Efficiently parallelizing the similarity computations therefore would require having valid_time as a dimension.

If we would naively use valid_time and lead_time as coordinates, this would lead to a strongly inflated dataset with a lot of missing data:

_images/2b5e3b501c695a60ca7cdaa96353a63831c29a6ebf3b57fb9c7953f9807b4eec.png

The reason is that forecasts aren’t initialized on all days, instead the dataset has gaps between initializations.

The strategy we’re implementing instead (in the merge_restructure_ds rule) instead uses valid_time as one of the dimensions and introduces a new dimension sample that we populate with all forecasts for the same valid_time, i.e. all cells that do contain data along each vertical line in the plot above. We compute a look-up table to extract lead_time and init_time from valid_time and sample.

Repeating the plot above with the new dataset and dimensions (valid_time, sample), we see that we can represent the data much more compactly.

_images/d22461c18e0b6bb60756ba2938782efe7c6856a6b93f1a5113a62803b376de32.png

The size of the sample dimension is chosen as the maximum number of states with same valid_time. This is already smaller than the lead_time dimension:

print("Length lead_time dimension:", len(ds_combined.lead_time))
print("Length sample dimension:", len(ds_restructured.sample))
Length lead_time dimension: 46
Length sample dimension: 27

In our dataset, everything larger than sample == 13 contains almost exclusively missing data. Therefore, we usually restrict the data to samples 0 to 13 by setting n_samples: 14 in the corresponding configuration file. This is especially important as the computational demand for precomputing similarities scales quadratically with the number of included states.

Splitting valid time dimension into year and dayofyear

What we want to compute is similarities between states with a similar day of year of valid_time, not with a similar valid_time itself.

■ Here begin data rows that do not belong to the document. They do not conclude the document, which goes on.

(** The successor of a cluster in the FAT in memory; -1 at the end and on errors. *)
Definition get_next_cluster (f : option fat12_t) (current_cluster : Z) : option Z :=
  match f with
  | None => Some (-1)
  | Some f =>
      match fat f with
      | None => Some (-1)
      | Some table =>
          if negb (is_valid_cluster_fat12 current_cluster) then Some (-1) else
          let offset := current_cluster * 3 / 2 in
          let fat_size := u32 (sectors_per_fat (boot_sector f) * Z.of_nat FAT12_SECTOR_SIZE) in
          if fat_size <=? offset + 1 then Some (-1) else
          lo ← table !! Z.to_nat offset;
          hi ← table !! Z.to_nat (offset + 1);
          let next_cluster :=
            if offset mod 2 =? 0 then Z.land (Z.lor lo (Z.shiftl hi 8)) 4095
            else Z.land (Z.lor (Z.shiftr lo 4) (Z.shiftl hi 4)) 4095 in
          if is_end_of_chain_fat12 next_cluster then Some (-1)
          else if next_cluster =? FAT12_BAD_CLUSTER then Some (-1)
          else if (next_cluster =? FAT12_FREE_CLUSTER) || (next_cluster =? FAT12_RESERVED_CLUSTER) then Some (-1)
          else Some next_cluster
      end
  end.

Definition extract_date (fat_date : Z) : Z * Z * Z :=
  (Z.land fat_date 31, Z.land (Z.shiftr fat_date 5) 15, Z.land (Z.shiftr fat_date 9) 127 + 1980).
Definition extract_time (fat_time : Z) : Z * Z * Z :=
  (Z.land (Z.shiftr fat_time 11) 31, Z.land (Z.shiftr fat_time 5) 63, Z.land fat_time 31 * 2).

Section Driver.
Context {F : Type} `{Floppy F} (alloc_ok : Z -> bool) (fresh : nat -> buf).
Abbreviation A := (M (fs12 F)).

(** ** Reading *)

(** The arguments of [fdc_read_sector] are [uint8_t]. *)
Definition fdc_read_with_fallback (drive head track sector : Z) : A (option buf) := fun s =>
  let '(r, f) := fdc_read_sector drive (u8 head) (u8 track) (u8 sector) (fdd s) in Some (r, with_fdd s f).

(** A logical sector into a buffer at an offset; [None] inside: an error. *)
Definition read_logical (f : option fat12_t) (drive ls : Z) (b : buf) (off : nat) : A (option buf) :=
  chs ← lift (logical_to_chs f ls);
  let '(track, head, sector) := chs in
  r ← fdc_read_with_fallback drive head track sector;
  match r with
  | None => mret None
  | Some data => b ← lift (if (off + length data <=? length b)%nat then Some (blit b off data) else None); mret (Some b)
  end.

(** [n] sectors from [ls] on, [step] bytes apart. *)
Fixpoint read_run (f : option fat12_t) (drive ls : Z) (b : buf) (off step n : nat) : A (option buf) :=
  match n with
  | O => mret (Some b)
  | S n' =>
      r ← read_logical f drive ls b off;
      match r with
      | None => mret None
      | Some b => read_run f drive (ls + 1) b (off + step) step n'
      end
  end.

(** ** Mounting *)

(** [f] is the zeroed structure that the caller has allocated. *)
Definition read_fat12 (drive : Z) : A bool :=
  f ← gets fat12;
  match f with
  | None => undef
  | Some f =>
      if boot_sector_signature (boot_sector f) =? 43605 then mret true else
      if negb (alloc_ok (Z.of_nat FAT12_SECTOR_SIZE)) then _ ← modify (fun s => with_buffer s Null); mret false else
      _ ← modify (fun s => with_buffer s Live);
      r ← fdc_read_with_fallback drive 0 0 1;
      _ ← modify (fun s => with_buffer s Dangling);
      match r with
      | None => mret false
      | Some b =>
          let bs := parse_boot12 b in
          _ ← modify (fun s => with_fat12 s (Some (Mk_fat12 bs (fat_start f) (root_dir_start f) (data_start f) (fat f))));
          if negb (validate_fat12_boot_sector (Some bs)) then mret false else
          let fs := reserved_sectors bs in
          let rs := swrap 32 (fs + fat_count bs * sectors_per_fat bs) in
          let ds := swrap 32 (rs + root_dir_sectors bs) in
          let size := u32 (sectors_per_fat bs * bytes_per_sector bs) in
          if negb (alloc_ok size) then
            _ ← modify (fun s => with_fat12 s (Some (Mk_fat12 bs fs rs ds None))); mret false else
          let g := Mk_fat12 bs fs rs ds (Some (fresh (Z.to_nat size))) in
          t ← read_run (Some g) drive fs (fresh (Z.to_nat size)) 0 (Z.to_nat (bytes_per_sector bs)) (Z.to_nat (sectors_per_fat bs));
          match t with
          | None => _ ← modify (fun s => with_fat12 s (Some (Mk_fat12 bs fs rs ds None))); mret false
          | Some t => _ ← modify (fun s => with_fat12 s (Some (Mk_fat12 bs fs rs ds (Some t)))); mret true
          end
      end
  end.

Definition zero_boot12 : fat12_boot_sector := Mk_boot12 0 0 0 0 0 0 0 0 0 0 0.
Definition sizeof_fat12 : Z := 528.

Definition fat12_init_fs (drive : Z) : A bool :=
  _ ← modify (fun s => with_fat12 (with_drive s drive) None);
  if negb (alloc_ok sizeof_fat12) then mret false else
  _ ← modify (fun s => with_fat12 s (Some (Mk_fat12 zero_boot12 0 0 0 None)));
  r ← read_fat12 drive;
  if negb r then _ ← modify (fun s => with_fat12 s None); mret false else mret true.

(** ** Directories *)

(** The entries of a block of [n] entries: those that are kept, at most [room] of them,
    and whether the end mark was met. *)
Fixpoint parse_entries (b : buf) (i n room : nat) : list buf * bool :=
  match n with
  | O => ([], false)
  | S n' =>
      match room with
      | O => ([], false)
      | S room' =>
          let e := slice b (i * FAT12_ENTRY) FAT12_ENTRY in
          if first_byte e =? 0 then ([], true)
          else if first_byte e =? 229 then parse_entries b (i + 1) n' room
          else if Z.land (attributes e) 15 =? 15 then parse_entries b (i + 1) n' room
          else let '(l, stop) := parse_entries b (i + 1) n' room' in (e :: l, stop)
      end
  end.

Definition set_entries (l : list buf) : A unit := modify (fun s => with_entries s (Some l) (generation s)).
Definition drop_entries : A unit := modify (fun s => with_entries s None (generation s)).

(** [entries = malloc(...)]: the array of an earlier call is gone. *)
Definition new_entries : A bool :=
  if alloc_ok (Z.of_nat (FAT12_MAX_ROOT_ENTRIES * FAT12_ENTRY))
  then _ ← modify (fun s => with_entries s (Some []) (S (generation s))); mret true
  else _ ← modify (fun s => with_entries s None (S (generation s))); mret false.

(** The entry behind a pointer; using a freed array is undefined. *)
Definition deref (p : dirptr) : A buf := fun s =>
  match p with
  | Elsewhere e => Some (e, s)
  | InEntries g i =>
      if (g =? generation s)%nat then
        match entries s with Some l => match l !! i with Some e => Some (e, s) | None => None end | None => None end
      else None
  end.

Definition read_root : A Z :=
  ok ← new_entries;
  if negb ok then mret (-1) else
  f ← gets fat12;
  match f with
  | None => undef
  | Some f =>
      let bs := boot_sector f in
      if bytes_per_sector bs =? 0 then undef else
      let n := root_dir_sectors bs in
      let root_bytes := u32 (n * bytes_per_sector bs) in
      if negb (alloc_ok root_bytes) then _ ← drop_entries; mret (-1) else
      drv ← gets current_fdd_drive;
      r ← read_run (Some f) drv (root_dir_start f) (fresh (Z.to_nat root_bytes)) 0 (Z.to_nat (bytes_per_sector bs)) (Z.to_nat n);
      match r with
      | None => _ ← drop_entries; mret (-1)
      | Some b =>
          let l := fst (parse_entries b 0 (Z.to_nat (root_bytes / 32)) FAT12_MAX_ROOT_ENTRIES) in
          _ ← set_entries l; mret (Z.of_nat (length l))
      end
  end.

The next step (rule to_year_dayofyear_format) therefore consists of splitting the valid_timedimension into two separate dimensions year and dayofyear. We chunk the dataset along the dayofyear dimension to allow memory-efficient computations:

xr.open_zarr(path_dayofyear_year)["geopotential_height"].drop_attrs()
<xarray.DataArray 'geopotential_height' (dayofyear: 366, year: 21, sample: 27,
                                         ensemble_member: 11, lag: 1,
                                         latitude: 18, longitude: 49)> Size: 16GB
dask.array<open_dataset-geopotential_height, shape=(366, 21, 27, 11, 1, 18, 49), dtype=float64, chunksize=(1, 21, 27, 11, 1, 18, 49), chunktype=numpy.ndarray>
Coordinates:
  * dayofyear        (dayofyear) int64 3kB 1 2 3 4 5 6 ... 362 363 364 365 366
  * year             (year) int64 168B 2003 2004 2005 2006 ... 2021 2022 2023
  * sample           (sample) int64 216B 0 1 2 3 4 5 6 ... 20 21 22 23 24 25 26
  * ensemble_member  (ensemble_member) int64 88B 0 1 2 3 4 5 6 7 8 9 10
  * lag              (lag) timedelta64[ns] 8B 00:00:00
  * latitude         (latitude) float64 144B 30.0 32.5 35.0 ... 67.5 70.0 72.5
  * longitude        (longitude) float64 392B -80.0 -77.5 -75.0 ... 37.5 40.0

A note on the provided ERA5 datasets

In order to make it easier to use ERA5 data within the unseen-awg framework, we cast it to the same format as the reforecast data. This means, that we introduce “dummy dimensions” init_time and ensemble_member with size 1 and convert the ERA5 time axis to the lead_time with respect to the first included time step:

xr.open_dataarray(path_circulation_ds_era5).drop_attrs()
<xarray.DataArray 'geopotential_height' (ensemble_member: 1, init_time: 1,
                                         lead_time: 7670, latitude: 18,
                                         longitude: 49)> Size: 27MB
[6764940 values with dtype=float32]
Coordinates:
  * ensemble_member  (ensemble_member) int64 8B 0
  * init_time        (init_time) datetime64[ns] 8B 2003-01-01
  * lead_time        (lead_time) timedelta64[ns] 61kB 0 days ... 7669 days
  * latitude         (latitude) float64 144B 30.0 32.5 35.0 ... 67.5 70.0 72.5
  * longitude        (longitude) float64 392B -80.0 -77.5 -75.0 ... 37.5 40.0
    pressure         int64 8B ...

The rest of the processing pipeline follows what is done for reforecast data.